Figure 2. EPHB6 controls mitochondrial behaviour in TNBC cells.

Figure 2

A. To visualise mitochondria, the indicated cells were stained with 70 nM of MitoTracker Green for 20 minutes. Following staining, cells were washed twice with phenol red-free medium and live cell imaging was performed using a LSM 700 confocal microscope equipped with a live cell imaging chamber. Selected areas are shown at higher magnifications. Scale bar, 20 μm. Fluorescence intensity was adjusted using the Fiji software. The ZEN 2012 software was used to quantify mitochondrial morphology in at least 94 cells per experimental condition. Each graph represents the analysis of three independent experiments. B. The indicated cells were incubated with the ROS assay stain (total ROS assay 520 nm kit, affymetrIX eBioscience) or a matching volume of DMSO as a solvent control, and reactive oxygen species production was analysed by flow cytometry.
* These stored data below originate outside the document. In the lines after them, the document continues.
(** * Ray_PBT: the trial scheduler and the tuner's mutation

    A shallow embedding of [src/trial_scheduler.py] (the two dispatch
    strategies, [TrialScheduler.assign_trial_to_worker], [run],
    [update_phase], [handle_done_futures]) and of [src/tuner.py]
    ([Tuner.mutation], [record_trial_progress], [get_trial_progress]).

    Python objects are mutable and shared, so both sides are modelled with
    an explicit object store: the scheduler's queues hold references to
    [TrialState] objects, and the tuner's ledger entries hold references to
    [Hyperparameter] objects.  The scheduler reaches the tuner and the
    workers through Ray remote calls only; such a call serialises its
    arguments and its result, so what crosses is a value snapshot.  (The
    objects of the initial population, which [Tuner.__init__] hands both to
    the ledger and to the scheduler, are separate copies here; nothing
    below reads a hyperparameter through the pending queue.)

    The workers, [ray.wait], the resolution of a completion handle and the
    random generator are the environment: a [Cluster] gives their answers
    for one scheduling tick.

    Further code: [generate_all_workers] of [src/worker.py] on the list
    that [ray.nodes()] returned, [Tuner.get_min_iteration_trial] and
    [TrialScheduler.__init__] (the answers to [get_worker_type] are a
    function of the worker; its two debug records are not traced). *)

From Stdlib Require Import ZArith List Bool Floats QArith Qround Lia Sorted Permutation.
From Stdlib Require String Ascii.
Import ListNotations.
Import String.StringSyntax.
Delimit Scope string_scope with string.
Open Scope Z_scope.
#[local] Set Warnings "-inexact-float".

(** ** Python builtins used by the source *)

Module Py.

Section Extremum.
Context {A : Type} (key : A -> Z).

(** [max(l, key=key)]: the scan replaces the running best only on a
    strictly greater key, so the first maximal element wins. *)
Fixpoint max_from (best : A) (l : list A) : A :=
  match l with
  | [] => best
  | x :: l' => max_from (if key best <? key x then x else best) l'
  end.

Definition max (l : list A) : option A :=
  match l with
  | [] => None            (* ValueError: empty sequence *)
  | x :: l' => Some (max_from x l')
  end.

(** [min(l, key=key)]: replaced only on a strictly smaller key. *)
Fixpoint min_from (best : A) (l : list A) : A :=
  match l with
  | [] => best
  | x :: l' => min_from (if key x <? key best then x else best) l'
  end.

Definition min (l : list A) : option A :=
  match l with
  | [] => None            (* ValueError: empty sequence *)
  | x :: l' => Some (min_from x l')
  end.
End Extremum.

(** [l.remove(x)] on a list of object references: drops the first
    occurrence.  (When [x] is absent Python raises ValueError; every call
    in the source removes an element it has just picked from [l].  The
    element picked is the first one of extreme key, so a class that
    compares by value removes the same position.) *)
Fixpoint remove (x : nat) (l : list nat) : list nat :=
  match l with
  | [] => []
  | y :: l' => if Nat.eqb x y then l' else y :: remove x l'
  end.

Section Sorted.
Context {A K : Type} (ltb : K -> K -> bool) (key : A -> K).

(** [sorted(l, key=key)] is stable: an element goes after those already
    placed whose key is not greater than its own. *)
Fixpoint insert (x : A) (l : list A) : list A :=
  match l with
  | [] => [x]
  | y :: l' => if ltb (key x) (key y) then x :: y :: l' else y :: insert x l'
  end.

Definition sorted (l : list A) : list A :=
  fold_left (fun acc x => insert x acc) l [].
End Sorted.

(** Truthiness of an [int]. *)
Definition truthy (n : Z) : bool := negb (n =? 0).

(** [seq[i:]] and [seq[:i]] for [0 <= i]. *)
Definition slice_from {A} (i : Z) (l : list A) : list A := skipn (Z.to_nat i) l.
Definition slice_to {A} (i : Z) (l : list A) : list A := firstn (Z.to_nat i) l.

Definition len {A} (l : list A) : Z := Z.of_nat (length l).

Inductive Exception : Type :=
| IndexError            (* random.choice on an empty sequence *)
| RayTaskError (code : nat).   (* a remote task that failed *)

Inductive Result (A : Type) : Type :=
| Ok (a : A)
| Raised (e : Exception).
Arguments Ok {A} a.
Arguments Raised {A} e.

(** [random.choice(seq)] is [seq[randbelow(len(seq))]]; [draw] is what the
    generator yields, reduced into range. *)
Definition random_choice {A} (draw : nat) (l : list A) : Result A :=
  match nth_error l (draw mod length l)%nat with
  | Some x => Ok x
  | None => Raised IndexError
  end.

End Py.

(** ** Data model *)

Inductive TrialStatus : Type :=
| PENDING | RUNNING | PAUSE | NEED_MUTATION | TERMINATE.

Inductive WorkerType : Type := CPU | GPU.

(** Enumeration of [utils] kept as an opaque tag. *)
Definition ModelType := nat.
(** An opaque, copyable handle to a saved model state. *)
Definition Checkpoint := nat.
(** Address of an object in a process' store. *)
Definition loc := nat.
Definition ActorHandle := nat.
Definition ObjectRef := nat.

Record Hyperparameter : Type := mkHyperparameter {
  lr : float;
  momentum : float;
  batch_size : Z;
  model_type : ModelType
}.

(** [TrialState], parametric in how the hyperparameter is held: by
    reference ([TrialState loc], an object of the tuner's store) or by
    value ([TrialState Hyperparameter], a serialised snapshot). *)
Record TrialState (H : Type) : Type := mkTrialState {
  id : Z;
  hyperparameter : H;
  checkpoint : option Checkpoint;
  iteration : Z;
  stop_iteration : Z;
  phase : Z;
  accuracy : float;
  status : TrialStatus;
  worker_id : Z;
  worker_type : option WorkerType;
  device_iteration_count : Z * Z       (* {CPU: _, GPU: _} *)
}.
Arguments mkTrialState {H}.
Arguments id {H}.
Arguments hyperparameter {H}.
Arguments checkpoint {H}.
Arguments iteration {H}.
Arguments stop_iteration {H}.
Arguments phase {H}.
Arguments accuracy {H}.
Arguments status {H}.
Arguments worker_id {H}.
Arguments worker_type {H}.
Arguments device_iteration_count {H}.

Definition Snapshot := TrialState Hyperparameter.

Section FieldWrites.
Context {H : Type}.

Definition set_hyperparameter {H'} (h : H') (t : TrialState H) : TrialState H' :=
  mkTrialState (id t) h (checkpoint t) (iteration t) (stop_iteration t)
    (phase t) (accuracy t) (status t) (worker_id t) (worker_type t)
    (device_iteration_count t).

Definition set_checkpoint (c : option Checkpoint) (t : TrialState H) : TrialState H :=
  mkTrialState (id t) (hyperparameter t) c (iteration t) (stop_iteration t)
    (phase t) (accuracy t) (status t) (worker_id t) (worker_type t)
    (device_iteration_count t).

Definition set_status (s : TrialStatus) (t : TrialState H) : TrialState H :=
  mkTrialState (id t) (hyperparameter t) (checkpoint t) (iteration t)
    (stop_iteration t) (phase t) (accuracy t) s (worker_id t) (worker_type t)
    (device_iteration_count t).

Definition set_worker_id (w : Z) (t : TrialState H) : TrialState H :=
  mkTrialState (id t) (hyperparameter t) (checkpoint t) (iteration t)
    (stop_iteration t) (phase t) (accuracy t) (status t) w (worker_type t)
    (device_iteration_count t).

Definition set_worker_type (w : option WorkerType) (t : TrialState H) : TrialState H :=
  mkTrialState (id t) (hyperparameter t) (checkpoint t) (iteration t)
    (stop_iteration t) (phase t) (accuracy t) (status t) (worker_id t) w
    (device_iteration_count t).
End FieldWrites.

(** ** Object stores *)

Module Store.
Section Store.
Context {A : Type}.

Definition alloc (v : A) (h : list A) : loc * list A := (length h, h ++ [v]).

Definition read (d : A) (h : list A) (l : loc) : A := nth l h d.

Fixpoint write (l : loc) (v : A) (h : list A) : list A :=
  match h, l with
  | [], _ => []
  | _ :: h', O => v :: h'
  | x :: h', S l' => x :: write l' v h'
  end.
End Store.
End Store.

(** ** TrialPhase *)

Module TrialPhase.

Record t : Type := mk {
  stop_iteration : Z;
  phase_iteration : Z;
  current_phase : Z
}.

(** Modelled from the spec: [TrialPhase.update_phase] ([trial_phase.py] is
    not among the sources).  "Given the population's minimum iteration m,
    current_phase = floor(m / phase_iteration) capped at
    floor(stop_iteration / phase_iteration)"; it never decreases, and an
    empty input changes nothing.  [phase_iteration] is the positive
    constant PHASE_ITERATION of the configuration. *)
Definition update_phase (iterations : list Z) (p : t) : t :=
  match iterations with
  | [] => p
  | i :: rest =>
      let m := fold_right Z.min i rest in
      let target := Z.min (m / phase_iteration p)
                          (stop_iteration p / phase_iteration p) in
      mk (stop_iteration p) (phase_iteration p) (Z.max (current_phase p) target)
  end.

End TrialPhase.

(** ** TrialResult: the tuner's ledger *)

Module TrialResult.

(** The ledger is a Python dict from trial id to the latest [TrialState]
    object; a dict keeps insertion order, which [sorted] (stable) exposes,
    so it is an association list here.  The entries refer to their
    hyperparameter objects by address. *)
Record t : Type := mk {
  trial_progress : list (Z * TrialState loc)
}.

Fixpoint dict_set {V} (k : Z) (v : V) (d : list (Z * V)) : list (Z * V) :=
  match d with
  | [] => [(k, v)]
  | (k', v') :: d' => if k =? k' then (k, v) :: d' else (k', v') :: dict_set k v d'
  end.

Fixpoint dict_get {V} (k : Z) (d : list (Z * V)) : option V :=
  match d with
  | [] => None
  | (k', v') :: d' => if k =? k' then Some v' else dict_get k d'
  end.

(** Modelled from the spec: [TrialResult.record_trial_progress]
    ([trial_state.py] is not among the sources): "writes ts into the ledger
    keyed by id". *)
Definition record_trial_progress (ts : TrialState loc) (r : t) : t :=
  mk (dict_set (id ts) ts (trial_progress r)).

(** Modelled from the spec: [TrialResult.get_trial_progress]: "returns a
    snapshot sequence of all current ledger values". *)
Definition get_trial_progress (r : t) : list (TrialState loc) :=
  map snd (trial_progress r).

(** Modelled from the spec: [TrialResult.get_quantile]: "let N =
    population size and k = floor(N*ratio).  Sort ledger values by accuracy
    ascending.  Return (values[:k], values[N-k:]).  If k == 0, lower is
    empty and upper is the whole list."  The lists hold the ledger's own
    entries. *)
Definition get_quantile (ratio : Q) (r : t)
  : list (TrialState loc) * list (TrialState loc) :=
  let values := Py.sorted PrimFloat.ltb accuracy (get_trial_progress r) in
  let N := Py.len values in
  let k := Qfloor (inject_Z N * ratio) in
  (Py.slice_to k values,
   if k =? 0 then values else Py.slice_from (N - k) values).

End TrialResult.

(** ** Tuner *)

Inductive TunerLog : Type :=
| MutationBegins (trial : Z) (original : Hyperparameter)
| MutationEnds (trial : Z) (iter : Z) (mutated : Hyperparameter)
| DisplayTrialProgress.

(** The part of the [Tuner] actor's state that the scheduler talks to:
    the ledger, the store of the hyperparameter objects its entries refer
    to, and what it has logged. *)
Record Tuner : Type := mkTuner {
  trial_result : TrialResult.t;
  hyperparameters : list Hyperparameter;
  tuner_log : list TunerLog
}.

Definition no_hyperparameter : Hyperparameter :=
  mkHyperparameter 0%float 0%float 0 O.

Definition hp_at (t : Tuner) (l : loc) : Hyperparameter :=
  Store.read no_hyperparameter (hyperparameters t) l.

Definition tuner_info (e : TunerLog) (t : Tuner) : Tuner :=
  mkTuner (trial_result t) (hyperparameters t) (tuner_log t ++ [e]).

Definition hp_write (l : loc) (h : Hyperparameter) (t : Tuner) : Tuner :=
  mkTuner (trial_result t) (Store.write l h (hyperparameters t)) (tuner_log t).

Definition set_lr (x : float) (h : Hyperparameter) : Hyperparameter :=
  mkHyperparameter x (momentum h) (batch_size h) (model_type h).

Definition set_momentum (x : float) (h : Hyperparameter) : Hyperparameter :=
  mkHyperparameter (lr h) x (batch_size h) (model_type h).

(** [Tuner.get_quantile_trial], with its default ratio 0.25. *)
Definition get_quantile_trial (t : Tuner)
  : list (TrialState loc) * list (TrialState loc) :=
  TrialResult.get_quantile (1 # 4)%Q (trial_result t).

(** [Tuner.mutation] (tuner.py, 100-124).  [hyperparameter] is the donor's
    own object: the two in-place products write through the reference. *)
Definition mutation (draw : nat) (trial_state : TrialState loc) (t : Tuner)
  : Py.Result (TrialState loc) * Tuner :=
  let t := tuner_info
             (MutationBegins (id trial_state) (hp_at t (hyperparameter trial_state))) t in
  let '(lower_quantile, upper_quantile) := get_quantile_trial t in
  match Py.random_choice draw upper_quantile with
  | Py.Raised e => (Py.Raised e, t)
  | Py.Ok chose_trial =>
      let hyperparameter_ := hyperparameter chose_trial in
      let t := hp_write hyperparameter_
                 (set_lr (PrimFloat.mul (lr (hp_at t hyperparameter_)) 0.8%float)
                         (hp_at t hyperparameter_)) t in
      let t := hp_write hyperparameter_
                 (set_momentum (PrimFloat.mul (momentum (hp_at t hyperparameter_)) 1.2%float)
                               (hp_at t hyperparameter_)) t in
      let trial_state := set_hyperparameter hyperparameter_ trial_state in
      let trial_state := set_checkpoint (checkpoint chose_trial) trial_state in
      let t := tuner_info
                 (MutationEnds (id trial_state) (iteration trial_state)
                    (hp_at t (hyperparameter trial_state))) t in
      (Py.Ok trial_state, t)
  end.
C. To measure mitochondrial membrane potential, cells were incubated with 200 nM TMRE or a matching volume of DMSO for 25 min and fluorescence intensity was quantitated using a SpectraMax M5 plate reader. In addition, some cells were also pre-treated with 80 μM of doxorubicin (DOX) for 24 h to confirm the specificity of the TMRE staining, as DOX is expected to induce a strong intrinsic apoptotic response, causing a drop in mitochondrial membrane potential. Each graph represents the analysis of at least triplicates. D. Cells were treated with anti-DR5 or control IgG for 5 h, as in Figure 1E and CASPASE-9 activity was measured using the Colorimetric CASPASE-9 assay kit (Abcam) according to the manufacturer's instructions. A SpectraMax 340PC plate reader was used to quantitate CASPASE-9 activity. Each graph represents the analysis of triplicates. All experiments were performed at least three times. * p<0.05, Student's t-test. n.s., statistically not significant.